EXERCISE: Filter these entries down to lines holding "between".
Start of SOURCE RECORDS
(* ===== verification/Prelude.v ===== *)
(** * Verification of the Embedded-C programs

    The repository is a collection of C programs for Linux.  This library models
    the ones that carry logic of their own and proves what they do.  The programs are
    independent of each other; inside a program the parts call each other as below.

    ** The programs and the files that model them

    - _Driver manager_ ([drive_manager/driver_manager.c]).  One manager process
      reads commands and keeps a table of [MAX_DRIVERS] driver processes in shared
      memory; it forks a driver, sends it tasks through the table and an [eventfd],
      and the driver waits for its timer and marks itself available again.
      [Driver] has the table ([DriverSlot]) and one definition per function, with the
      answers of the system calls as arguments and the output and calls as a trace;
      [DriverProps] the table invariant [table_ok] and the abstract registry (a map from
      pid to slot) the handlers refine; [DriverCmd] the command interpreter and [main];
      [DriverSystem] the manager and the drivers in parallel, as a step relation whose
      steps are the critical sections.
    - _File manager_ ([simple_file_manager/]).  Two panels over directories, buttons,
      modal dialogues, and recursive copy, delete and move.
      [Vfs] is the file system and the POSIX calls on it; [FmTree] has [copy_file],
      [process_tree] and [build_path_alloc] of [src/dialog.c] and [FmTreeProps] their
      theorems; [FmPanel] is [src/panel.c]; [FmUi] the layout and drawing part of
      [src/ui.c], and [FmTerm] the state of the terminal with its functions that begin and end the use of [ncurses]; [FmModal] is the event loops of [src/modal.c] and [FmModalDraw] what they
      draw in the dialogue's window; [FmApp] the dialogue actions of
      [src/dialog.c], [handle_input] of [src/ui.c], [run_app] of [src/app.c] and [main];
      [FmAppProps] the theorems that go from a key press to the file system.
    - _Echo server and client_ ([echo-client_echo-server/]).  Raw UDP packets; the
      server counts the packets of every client.  [Echo] works on bytes; [EchoSystem] runs the server
      and any number of clients on one host, each client with its two threads.
    - _Chat over message queues_ ([message_queues/chat_common_room/]).  [MqChat] has the
      server (history ring, client list, the three messages, main loop, cleanup) and
      the client core (what is sent, the reading thread with its loop); [MqServer] follows the
      server's descriptors through a whole run; [MqClient] is the start and the stop
      of a client, with every call that can fail.
    - _Chat over shared memory_ ([shared_memory/chat_common_room/]).  [ShmChat] has the
      shared log and the clients, as operations interleaved in any order.
    - _The user interface of both chats_ ([client_ui.c] in both directories).  [ChatUi] has the
      input editor, the windows and the input loop in a section over what the two programs
      do not share (the core's state and its operations), and instances for both.  [ChatWindows] has the
      life of the windows, from [ui_init] to [ui_destroy].
    - _Calculator_ ([basic_c/static_library_calc/], [basic_c/dynamic_library_calc/]).  [Calc] has
      the checked operations and the menu; the program with the dynamic library has the
      same functions ([dyn_add] and so on).
    - _Phone book_ ([basic_c/dynamic_memory_task/Task6.c]).  [Phonebook] has the doubly
      linked list as nodes in a heap, and the menu.
    - _Exercises_ ([basic_c/bits_operations/Task1.c], [basic_c/pointers/Task3_2.c]).
      [Exercises] has the bit operations and the substring search.  [Arrays] has the matrices and
      lists of [basic_c/arrays/Task2.c] and the bytes of an [int] of [basic_c/pointers/Task3_1.c].
      [Menus] has [main] of these programs, which reads its choices and the numbers of the exercises with
      [scanf], and the password check of [basic_c/memory_dump].
    - _File reversal_ ([simple_file_manager/outrput_revers.c], a program of its own).  [Reverse]
      writes a text to a file and prints the file backwards.
    - _Producer-consumer server_ ([sockets/], [producer-consumer/producer_server.c]).  [PcQueue]
      has an interface for queues (the classes [QueueOps] and [QueueSpec]), the ring in shared
      memory that implements it, and the server over the interface; [PcSystem] runs the clients,
      the listener and the services together, over any queue that keeps the interface.
    - _Small time servers_ ([simple_parallel_tcp_server/], [multiprotocol-server/] beside it).
      [TimeServers] has the server that forks a process per client ([Forking]) and the
      event loop for TCP and UDP ([Epoll]), with their clients; [Clock] the text all time servers send.
    - _Thread pool server_ ([sockets/], [parallel_server_with_pool/]).  [Pool] has the listener with
      its table of services, the services, the pipes between them and the client.
    - _Raw socket programs_ ([sockets/raw_sockets/]).  [RawNet] has the IP checksum, the clients that
      build UDP, IP and Ethernet headers themselves, what they accept as an answer, the server's
      turn, and the sniffer's line; [RawMain] has their [main]s.
    - _Threads shop_ ([threads_shop/]).  [Shop] has the buyers, the worker and their mutexes as
      threads with program counters, and [main]'s wait for them.
    - _Shells_ ([pipes/bash_equivalent/src/main.c]).  [Shell] has the tokenising, the
      redirections, and the descriptor tables of the shell and of the programs it starts.
      [SimpleShell] is the shell without pipelines ([processes/bash_equivalent/src/main.c]).

    - _Clients of the servers_ in [sockets/].  [Clients] has [main] of the client of the pool and of those
      of the server for two protocols, as programs over the sockets of [Sockets].
    - _Beginnings of the socket servers_.  [ServerSetup] has what the four servers in [sockets/]
      do before their loops, and [connect_to_port] of the clients, on the sockets of [Sockets].
    - _Signals_ ([signals/]).  [Signals] has the three programs that receive signals, as a machine that
      takes signals between any two of its calls, and the menu that sends them.
    - _Small programs over one means of communication_.  [Posix] has programs as trees of system
      calls, the processes that run them, a class [Device] for the part of the kernel they communicate
      through, and a search through all schedules.  Its instances and their programs:
      [Pipes] ([processes/], [pipes/pipes_processes], [pipes/pipes_server-client]), [SharedMemory]
      ([shared_memory/posix], [shared_memory/systemv]), [MessageQueues] ([message_queues/posix],
      [message_queues/systemv]), [Sockets] ([sockets/basic], [sockets/types_of_data_transmision]).

    [Prelude] (this file) has machine integers, arrays with [Z] indices, the tactics and
    hint databases and the lemmas on lists and options that the components share;
    [CString] the C library's string functions ([strtol], [strtok], [fgets], "%d", ...).

    ** How the code is represented

    An [int], [long] or pointer offset is a [Z]; where a computation can leave its type
    the model says so ([None] for signed overflow, explicit wrap-around or conversion).
    A C array is a list and an access outside it gives [None] (undefined behaviour,
    [Crash] in the dialogues), so every theorem that a function returns [Some] is also a
    theorem that the function is memory safe.  C strings are lists of bytes without the
    final NUL, and truncation by [snprintf]/[strncpy] is written out.  Results of system
    calls are arguments of the definitions; the theorems hold for all of them, or state
    the documented behaviour they rely on (for example that [fork] returns a pid no
    running driver has) as hypotheses.  Libraries outside the repository ([libmagic], the editor
    started by [system]) are parameters.

    ** What the theorems show

    - Driver manager: [create_driver], [send_task], [terminate_all] refine insertion in,
      alteration of and emptying of the registry, and a driver's loop touches only its own
      entry ([DriverProps]); numbers and commands are read back as printed, and the manager
      ends on every input ([DriverCmd]); in every interleaving a busy driver can complete,
      no task is invented and the two reports agree, while a child can miss its own
      registration and two quick tasks can merge ([DriverSystem]).
    - File manager: deletion, copy and both kinds of move have exactly the intended
      effect on the whole file system, and the cases in which data is lost
      ([FmTreeProps]); selection, scrolling and entering directories keep the panel
      consistent ([FmPanel]); the layout tiles the screen and drawing stays inside the
      panels ([FmUi]); the dialogues never leave their buffer and return what was typed
      ([FmModal]); no input event leads outside an array while listings are shown, and the
      keys for creating and deleting do what they say; every event leaves the terminal as it was, and the session
      gives it back ([FmAppProps]).
    - Echo: the table refines a map from client to counter, a message comes back with its
      number; a forged length leaks another client's bytes.  As a system, for every interleaving: nothing is
      undefined, and every client prints the answers to all clients, which share one counter.
    - Chats: the queue server refines an abstract room with a bounded log, messages reach
      every member; the readers of the shared memory show the log.  The limits at which
      both overrun their buffers are proved too; the queue server closes what it opened, but for
      descriptors a second join overwrites.
    - Calculator: the operations are exact or refuse, for a second operand of [mul] that
      is not negative.
    - Phone book: for every input the pointer program prints what a program on plain lists
      prints, never follows a bad pointer, and frees every node before it exits.
    - Exercises: binary output, count of ones and byte replacement agree with the bits of the
      number; the search agrees with [strstr].
    - Producer-consumer server: the ring is a bounded queue, and clients are served in the
      order of their arrival when operations do not overlap (there is no lock, and what
      overlapping does is shown too).  With atomic queue operations every client gets the
      time, in every interleaving of all the processes.
    - Small time servers: what a client prints is the time; the one way to lose a client of the
      forking server is to connect before its process listens; the event loop serves
      everybody in order.
    - Shell: every program of a pipeline gets its words and exactly the right descriptors,
      redirections reach the files they name, and the shell reaches the end of every input with
      its own descriptors unchanged.  The shell without pipelines starts one program per line
      and also reaches the end of every input.
    - Chat interfaces: the input loop behaves as a line editor that passes every non-empty line on
      and ends at [/quit]; a line typed in one client is drawn on the screens of the members; a
      client that could not start has given back every resource, and one that stops has too.
    - Thread pool: no service is given to two clients as long as every status message is read
      before the next is written; without that the pool wears out.
    - Raw sockets: the checksum is that of RFC 1071, the clients send well-formed packets, and the
      answer of the server is the one a client prints before it ends.
    - Threads shop: goods are neither lost nor invented, no two threads are in one kiosk, and every
      execution in which no kiosk is about to overflow can go on until the shop closes.
    - File reversal and arrays: every status of the reading function, and the closed formula of the
      spiral against its walk.
    - Menus: a menu does with the typed bytes what it does with the numbers they stand for; what happens
      at a word or at the end of the input; the password check accepts exactly the password.
    - Beginnings of the servers: on which port they listen, whoever was there before.
    - Signals: which signals end which program, and how many lines answer them, for every
      sequence of signals; the sender together with a receiver.
    - Clients of the servers: what they print of what the servers send, for any answers of the kernel, and
      what becomes of them without a server.
    - Small programs: the complete list of the ways in which they can end, over all schedules, with the
      output of every process, and the number of steps after which they have ended or wait for ever.
      Among these ways are those of a client that is started too early.

    ** Fuel and bounds

    [process_tree] has one unit of fuel per level of the tree: the theorems ask for a
    tree of fewer than [h] levels and use fuel [h].  The loop of [copy_file] gets one
    unit per byte of the source and one more, which is enough because every round that
    continues reads at least one byte.  [DriverCmd.main_loop], [Shell.main_loop] and
    [Phonebook.main_loop] get one unit per byte of standard input and one more (proved to be enough; the
    phone book's menu loops for ever at the end of the file, so there a run either ends within
    this fuel or never).  The walks of [Phonebook] get one unit per node and one more.  [SimpleShell]'s loop gets one unit per byte too; [Reverse]'s menu takes
    any fuel.  Dialogues, event loops and reader threads recurse on the list of
    events they receive, so they need none.  [Menus] takes any fuel, and one unit per number is enough.
    In [Posix] a statement about the ends of programs gives the number of steps after which every
    schedule has come to its end; the search that proves it visits every state that can
    be reached within it and fails if one of them can still move.

    ** What is not modelled

    Failures of [ncurses] other than those of windows (what [newwin] returns is a parameter of [ChatUi]; in
    [FmTerm] it fails only off the screen), and its modes in the chats; the value of the calculator's
    floating-point division, and of the floating-point numbers of [basic_c/pointers/Task3_1.c] other than whole ones;
    the signal handlers of the chats' servers beyond the flag they set; the prompts of the phone book.  In
    [Sockets] datagrams are neither lost nor reordered, and in [PcSystem] and [TimeServers] the
    number of waiting connections has no limit. *)

From stdpp Require Export base numbers list option strings gmap.
From Stdlib Require Export ZArith Lia.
End of SOURCE RECORDS
SOLVED PROBLEM:
      its table of services, the services, the pipes between them and the client.
      takes signals between any two of its calls, and the menu that sends them.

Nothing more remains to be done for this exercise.